**Exercise goal**
Which lines of the listing hold the string "throw"? Copy those lines.

**Given data**
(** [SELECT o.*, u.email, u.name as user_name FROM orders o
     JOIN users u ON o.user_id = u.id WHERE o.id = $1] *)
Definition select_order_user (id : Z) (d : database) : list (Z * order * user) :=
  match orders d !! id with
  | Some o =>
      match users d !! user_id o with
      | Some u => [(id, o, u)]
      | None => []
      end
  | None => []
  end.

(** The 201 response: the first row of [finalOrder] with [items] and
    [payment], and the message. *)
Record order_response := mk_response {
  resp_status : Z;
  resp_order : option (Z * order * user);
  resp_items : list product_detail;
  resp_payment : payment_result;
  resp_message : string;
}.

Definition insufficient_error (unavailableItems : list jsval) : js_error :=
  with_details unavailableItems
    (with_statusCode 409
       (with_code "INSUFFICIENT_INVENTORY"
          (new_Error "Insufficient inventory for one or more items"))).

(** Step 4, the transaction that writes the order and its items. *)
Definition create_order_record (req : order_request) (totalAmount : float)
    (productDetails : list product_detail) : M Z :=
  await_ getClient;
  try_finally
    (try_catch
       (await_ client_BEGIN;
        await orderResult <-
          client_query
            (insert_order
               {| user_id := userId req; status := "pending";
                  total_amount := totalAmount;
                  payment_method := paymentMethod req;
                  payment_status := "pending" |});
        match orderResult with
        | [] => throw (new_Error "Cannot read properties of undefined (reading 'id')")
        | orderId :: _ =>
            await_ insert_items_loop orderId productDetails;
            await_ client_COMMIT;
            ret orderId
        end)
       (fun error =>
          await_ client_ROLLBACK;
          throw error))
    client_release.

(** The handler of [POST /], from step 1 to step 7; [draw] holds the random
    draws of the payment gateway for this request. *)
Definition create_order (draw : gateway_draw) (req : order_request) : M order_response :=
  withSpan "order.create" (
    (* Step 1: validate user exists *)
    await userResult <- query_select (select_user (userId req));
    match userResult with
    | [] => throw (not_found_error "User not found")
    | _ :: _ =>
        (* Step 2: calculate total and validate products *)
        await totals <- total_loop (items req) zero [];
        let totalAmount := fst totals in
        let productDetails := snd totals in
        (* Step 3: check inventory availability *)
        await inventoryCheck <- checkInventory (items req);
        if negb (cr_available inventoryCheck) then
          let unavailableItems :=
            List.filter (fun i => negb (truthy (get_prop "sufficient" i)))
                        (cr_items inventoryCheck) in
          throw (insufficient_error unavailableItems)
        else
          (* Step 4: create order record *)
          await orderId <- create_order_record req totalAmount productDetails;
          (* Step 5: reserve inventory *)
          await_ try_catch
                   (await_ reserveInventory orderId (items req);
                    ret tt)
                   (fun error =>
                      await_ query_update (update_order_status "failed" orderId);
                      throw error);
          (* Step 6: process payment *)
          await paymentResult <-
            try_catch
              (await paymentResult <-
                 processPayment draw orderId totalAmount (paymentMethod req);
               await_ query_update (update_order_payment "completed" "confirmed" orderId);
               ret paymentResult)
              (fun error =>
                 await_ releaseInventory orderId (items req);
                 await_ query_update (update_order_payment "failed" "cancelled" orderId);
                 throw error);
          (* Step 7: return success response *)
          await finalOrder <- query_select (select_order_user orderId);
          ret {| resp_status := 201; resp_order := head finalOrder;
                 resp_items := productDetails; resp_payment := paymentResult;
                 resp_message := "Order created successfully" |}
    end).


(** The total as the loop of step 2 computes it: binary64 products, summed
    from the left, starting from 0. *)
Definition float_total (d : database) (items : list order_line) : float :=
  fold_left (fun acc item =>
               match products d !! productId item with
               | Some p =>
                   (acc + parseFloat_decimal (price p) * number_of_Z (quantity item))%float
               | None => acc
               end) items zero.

**Solved exercise**
        | [] => throw (new_Error "Cannot read properties of undefined (reading 'id')")
          throw error))
    | [] => throw (not_found_error "User not found")
          throw (insufficient_error unavailableItems)
                      throw error);
                 throw error);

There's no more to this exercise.